▶ [Instructions to follow]: Can you return the records below exactly as they stand, but only from the first line through the one with "Definition two_insert c"?

▶ [Source data]:
(* ===== verification/LeoCache.v ===== *)
(** * Caches and selection of the Leopard engines ([src/core/leopard_cache.rs])

    A cache of two owned resources, most recently returned first, with one byte budget.
    Taking an entry removes it; returning a resource replaces one of the same key and
    keeps the newest other entry that still fits. *)

From Stdlib Require Import NArith Lia List Bool.
From stdpp Require Import base numbers list.
From S2P Require Import Prelude.

Section cache.
Context {K T : Type} `{EqDecision K}.

Record Entry := mk_entry { entry_key : K; entry_value : T; entry_bytes : N }.

Record TwoEntryCache := mk_two_entry {
  cache_entries : option Entry * option Entry;
  cache_max_bytes : N;
}.

Implicit Types (c : TwoEntryCache) (e : option Entry) (k : K).

Definition two_new (max_bytes : N) : TwoEntryCache := mk_two_entry (None, None) max_bytes.

Definition has_key k e : bool :=
  match e with Some e => bool_decide (entry_key e = k) | None => false end.

(** [position] finds the first entry with the key; it is taken out. *)
Definition two_take c k : option T * TwoEntryCache :=
  let '(e0, e1) := cache_entries c in
  if has_key k e0 then (entry_value <$> e0, mk_two_entry (None, e1) (cache_max_bytes c))
  else if has_key k e1 then (entry_value <$> e1, mk_two_entry (e0, None) (cache_max_bytes c))
  else (None, c).

Definition retains k (room : N) e : bool :=
  match e with
  | Some e => bool_decide (entry_key e ≠ k) && (entry_bytes e <=? room)%N
  | None => false
  end.

Definition two_insert c k (value : T) (bytes : N) : TwoEntryCache :=
  if (cache_max_bytes c <? bytes)%N then c else
  let '(e0, e1) := cache_entries c in
  let room := (cache_max_bytes c - bytes)%N in
  let retained := if retains k room e0 then e0 else if retains k room e1 then e1 else None in
  mk_two_entry (Some (mk_entry k value bytes), retained) (cache_max_bytes c).

(** ** The entries held *)
Definition bytes_of e : N := match e with Some e => entry_bytes e | None => 0%N end.
Definition retained_bytes c : N := (bytes_of (cache_entries c).1 + bytes_of (cache_entries c).2)%N.

Definition holds c k (v : T) : Prop :=
  ∃ x : Entry, (cache_entries c).1 = Some x ∧ entry_key x = k ∧ entry_value x = v
     ∨ (cache_entries c).2 = Some x ∧ entry_key x = k ∧ entry_value x = v.

(** Within the budget, and no key twice. *)
Definition two_inv c : Prop :=
  (retained_bytes c <= cache_max_bytes c)%N ∧
  ∀ x0 x1 : Entry, cache_entries c = (Some x0, Some x1) → entry_key x0 ≠ entry_key x1.

Lemma two_new_inv max_bytes : two_inv (two_new max_bytes).
Proof. split; [unfold retained_bytes; simpl; lia|done]. Qed.

Lemma has_key_spec k e : has_key k e = true ↔ ∃ x, e = Some x ∧ entry_key x = k.
Proof.
  destruct e as [x|]; simpl; [rewrite bool_decide_eq_true|]; split; [eauto| |done|]; intros (y & Hy & ?);
    by simplify_eq.
Qed.

(** Taking: the entry leaves the cache, the other stays. *)
Lemma two_take_spec c k : two_inv c →
  let '(v, c') := two_take c k in
  two_inv c' ∧ cache_max_bytes c' = cache_max_bytes c ∧
  (∀ x, v = Some x → holds c k x) ∧ (v = None → ∀ x, ¬ holds c k x) ∧
  (∀ k' x, holds c' k' x ↔ holds c k' x ∧ k' ≠ k).
Proof.
  destruct c as [[e0 e1] mb]. intros [Hb Hk]. unfold two_take, retained_bytes in *. cbn in *.
  destruct (has_key k e0) eqn:H0; [|destruct (has_key k e1) eqn:H1]; cbn.
  - apply has_key_spec in H0 as (x0 & -> & <-). cbn in *. split_and!; [split; cbn; [unfold retained_bytes; cbn; lia|done]|done| | |].
    + intros x [= <-]. exists x0. auto.
    + done.
    + intros k' x. split.
      * intros (e & [(H & _)|(H & Hke & Hv)]); [done|]. cbn in H. subst e1. split; [exists e; auto|].
        intros ->. by apply (Hk x0 e).
      * intros ((e & [(H & Hke & Hv)|(H & Hke & Hv)]) & Hne); cbn in H; [by simplify_eq|].
        exists e. auto.
  - apply has_key_spec in H1 as (x1 & -> & <-). cbn in *. split_and!; [split; cbn; [unfold retained_bytes; cbn; lia|intros ? ?; by destruct e0]|done| | |].
    + intros x [= <-]. exists x1. auto.
    + done.
    + intros k' x. split.
      * intros (e & [(H & Hke & Hv)|(H & _)]); [|done]. cbn in H. subst e0. split; [exists e; auto|].
        intros ->. by apply (Hk e x1).
      * intros ((e & [(H & Hke & Hv)|(H & Hke & Hv)]) & Hne); cbn in H; [|by simplify_eq].
        exists e. auto.
  - assert (∀ x, ¬ holds (mk_two_entry (e0, e1) mb) k x) as Hno.
    { intros x (e & [(H & Hke & Hv)|(H & Hke & Hv)]); cbn in H; subst; cbn in H0, H1;
        by rewrite bool_decide_eq_true_2 in * by done. }
    split_and!; [split; [done|exact Hk]|done|done|by intros _|]. intros k' x. split; [|by intros [? _]].
    intros H. split; [done|]. intros ->. by apply (Hno x).
Qed.

(** Returning: nothing changes when it is too large; else the resource is held, and the
    others held were held before. *)
Lemma two_insert_spec c k v bytes : two_inv c →
  two_inv (two_insert c k v bytes) ∧ cache_max_bytes (two_insert c k v bytes) = cache_max_bytes c ∧
  (∀ k' x, holds (two_insert c k v bytes) k' x → k' = k ∧ x = v ∨ holds c k' x) ∧
  ((bytes <= cache_max_bytes c)%N → ∀ x, holds (two_insert c k v bytes) k x ↔ x = v).
Proof.
  destruct c as [[e0 e1] mb]. intros Hinv. unfold two_insert. cbn [cache_max_bytes cache_entries].
  destruct (N.ltb_spec mb bytes) as [Hlt|Hge].
  { split_and!; [done|done|by intros; right|lia]. }
  set (room := (mb - bytes)%N). set (ret := if retains k room e0 then e0 else _).
  assert (ret = None ∨ ∃ x, ret = Some x ∧ entry_key x ≠ k ∧ (entry_bytes x <= room)%N
    ∧ (e0 = Some x ∨ e1 = Some x)) as Hret.
  { assert (∀ e, retains k room e = true → ∃ x, e = Some x ∧ entry_key x ≠ k ∧ (entry_bytes x <= room)%N) as Hr.
    { intros [x|]; [|done]. cbn. rewrite andb_true_iff, bool_decide_eq_true, N.leb_le. intros []. eauto. }
    unfold ret. destruct (retains k room e0) eqn:H0; [|destruct (retains k room e1) eqn:H1].
    - apply Hr in H0 as (x & -> & ? & ?). right. exists x. auto.
    - apply Hr in H1 as (x & -> & ? & ?). right. exists x. auto.
    - by left. }
  split_and!; [|done| |].
  - split; unfold retained_bytes; cbn.
    + destruct Hret as [->|(x & -> & _ & Hx & _)]; cbn; unfold room in *; lia.
    + intros a0 a1 [= <- H1] Heq. destruct Hret as [Hn|(x & Hx & Hne & _)]; [by rewrite Hn in H1|].
      rewrite Hx in H1. by simplify_eq.
  - intros k' x (e & [(H & Hke & Hv)|(H & Hke & Hv)]); cbn in H.
    + simplify_eq. left. done.
    + right. destruct Hret as [Hn|(y & Hy & _ & _ & Hin)]; [by rewrite Hn in H|].
      rewrite Hy in H. injection H as ->. exists e. destruct Hin as [->| ->]; auto.
  - intros _ x. split.
    + intros (e & [(H & Hke & Hv)|(H & Hke & Hv)]); cbn in H; [by injection H as <-|].
      destruct Hret as [Hn|(y & Hy & Hne & _)]; [by rewrite Hn in H|]. rewrite Hy in H. injection H as ->. by destruct Hne.
    + intros ->. eexists. left. done.
Qed.

(** What holds of everything in a cache goes on holding. *)
Lemma take_keeps c k (P : K → T → Prop) : two_inv c → (∀ k v, holds c k v → P k v) →
  two_inv (two_take c k).2 ∧ (∀ k' v, holds (two_take c k).2 k' v → P k' v) ∧
  ∀ v, (two_take c k).1 = Some v → P k v.
Proof.
  intros Hinv HP. pose proof (two_take_spec c k Hinv) as H. destruct (two_take c k) as [v c'].
  destruct H as (H1 & _ & H2 & _ & H3). cbn. split_and!; [done| |].
  - intros k' x Hx. apply HP, H3, Hx.
  - intros x Hx. by apply HP, H2.
Qed.

Lemma insert_keeps c k v bytes (P : K → T → Prop) : two_inv c → (∀ k x, holds c k x → P k x) → P k v →
  two_inv (two_insert c k v bytes) ∧ ∀ k' x, holds (two_insert c k v bytes) k' x → P k' x.
Proof.
  intros Hinv HP Hv. destruct (two_insert_spec c k v bytes Hinv) as (H1 & _ & H2 & _).
  split; [done|]. intros k' x [[-> ->]|Hx]%H2; auto.
Qed.

(** ** Any sequence of calls *)
Inductive cache_op : Type :=
| OpTake (k : K)
| OpInsert (k : K) (value : T) (bytes : N).

Definition two_step c (op : cache_op) : TwoEntryCache :=
  match op with
  | OpTake k => (two_take c k).2
  | OpInsert k value bytes => two_insert c k value bytes
  end.

Definition two_run (max_bytes : N) (ops : list cache_op) : TwoEntryCache :=
  fold_left two_step ops (two_new max_bytes).

(** after any sequence of takes and returns on a fresh cache the bytes
    retained are within the budget, no key is held twice, whatever is held was
    returned under its key, and a take yields exactly what is held, once. *)
Theorem two_entry_cache_sound (max_bytes : N) (ops : list cache_op) :
  let c := two_run max_bytes ops in
  (retained_bytes c <= max_bytes)%N ∧
  (∀ x0 x1 : Entry, cache_entries c = (Some x0, Some x1) → entry_key x0 ≠ entry_key x1) ∧
  (∀ k v, holds c k v → ∃ bytes, (bytes <= max_bytes)%N ∧ OpInsert k v bytes ∈ ops) ∧
  ∀ k, (∀ v, (two_take c k).1 = Some v → holds c k v) ∧
    ((two_take c k).1 = None → ∀ v, ¬ holds c k v) ∧ ∀ v, ¬ holds (two_take c k).2 k v.
Proof.
  cbn zeta.
  assert (two_inv (two_run max_bytes ops) ∧ cache_max_bytes (two_run max_bytes ops) = max_bytes ∧
    ∀ k v, holds (two_run max_bytes ops) k v → ∃ bytes, (bytes <= max_bytes)%N ∧ OpInsert k v bytes ∈ ops)
    as (Hinv & Hmax & Hheld).
  { unfold two_run. induction ops as [|op ops IH] using rev_ind.
    - split_and!; [apply two_new_inv|done|]. intros k v (x & [[H _]|[H _]]); discriminate.
    - rewrite fold_left_app. cbn [fold_left]. destruct IH as (Hi & Hm & Hh).
      set (c := fold_left two_step ops (two_new max_bytes)) in *. destruct op as [k|k v bytes]; cbn [two_step].
      + pose proof (two_take_spec c k Hi) as Ht. destruct (two_take c k) as [r c'].
        destruct Ht as (H1 & H2 & _ & _ & H3). cbn [snd]. split_and!; [done|congruence|].
        intros k' v [Hk _]%H3. destruct (Hh k' v Hk) as (b & ? & ?). exists b. split; [done|].
        apply elem_of_app. by left.
      + destruct (two_insert_spec c k v bytes Hi) as (H1 & H2 & H3 & _). split_and!; [done|congruence|].
        intros k' x Hk. unfold two_insert in Hk. destruct (N.ltb_spec (cache_max_bytes c) bytes) as [Hb|Hb].
        * destruct (Hh k' x Hk) as (b & ? & ?). exists b. split; [done|]. apply elem_of_app. by left.
        * destruct (H3 k' x) as [[-> ->]|Hold].
          { unfold two_insert. destruct (N.ltb_spec (cache_max_bytes c) bytes); [lia|done]. }
          { exists bytes. split; [lia|]. apply elem_of_app. right. by apply list_elem_of_singleton. }
          { destruct (Hh k' x Hold) as (b & ? & ?). exists b. split; [done|]. apply elem_of_app. by left. } }
  destruct Hinv as [Hbytes Hkeys]. rewrite Hmax in Hbytes. split_and!; [done|done|done|].
  intros k. pose proof (two_take_spec (two_run max_bytes ops) k) as Ht.
  destruct (two_take (two_run max_bytes ops) k) as [r c']. cbn [fst snd].
  destruct Ht as (_ & _ & H1 & H2 & H3); [split; [by rewrite Hmax|done]|].
  split_and!; [done|done|]. intros v Hv. apply H3 in Hv as [_ Hne]. done.
Qed.
End cache.
Arguments Entry : clear implicits.
Arguments TwoEntryCache : clear implicits.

▶ [Exercise output]:
(* ===== verification/LeoCache.v ===== *)
(** * Caches and selection of the Leopard engines ([src/core/leopard_cache.rs])

    A cache of two owned resources, most recently returned first, with one byte budget.
    Taking an entry removes it; returning a resource replaces one of the same key and
    keeps the newest other entry that still fits. *)

From Stdlib Require Import NArith Lia List Bool.
From stdpp Require Import base numbers list.
From S2P Require Import Prelude.

Section cache.
Context {K T : Type} `{EqDecision K}.

Record Entry := mk_entry { entry_key : K; entry_value : T; entry_bytes : N }.

Record TwoEntryCache := mk_two_entry {
  cache_entries : option Entry * option Entry;
  cache_max_bytes : N;
}.

Implicit Types (c : TwoEntryCache) (e : option Entry) (k : K).

Definition two_new (max_bytes : N) : TwoEntryCache := mk_two_entry (None, None) max_bytes.

Definition has_key k e : bool :=
  match e with Some e => bool_decide (entry_key e = k) | None => false end.

(** [position] finds the first entry with the key; it is taken out. *)
Definition two_take c k : option T * TwoEntryCache :=
  let '(e0, e1) := cache_entries c in
  if has_key k e0 then (entry_value <$> e0, mk_two_entry (None, e1) (cache_max_bytes c))
  else if has_key k e1 then (entry_value <$> e1, mk_two_entry (e0, None) (cache_max_bytes c))
  else (None, c).

Definition retains k (room : N) e : bool :=
  match e with
  | Some e => bool_decide (entry_key e ≠ k) && (entry_bytes e <=? room)%N
  | None => false
  end.

Definition two_insert c k (value : T) (bytes : N) : TwoEntryCache :=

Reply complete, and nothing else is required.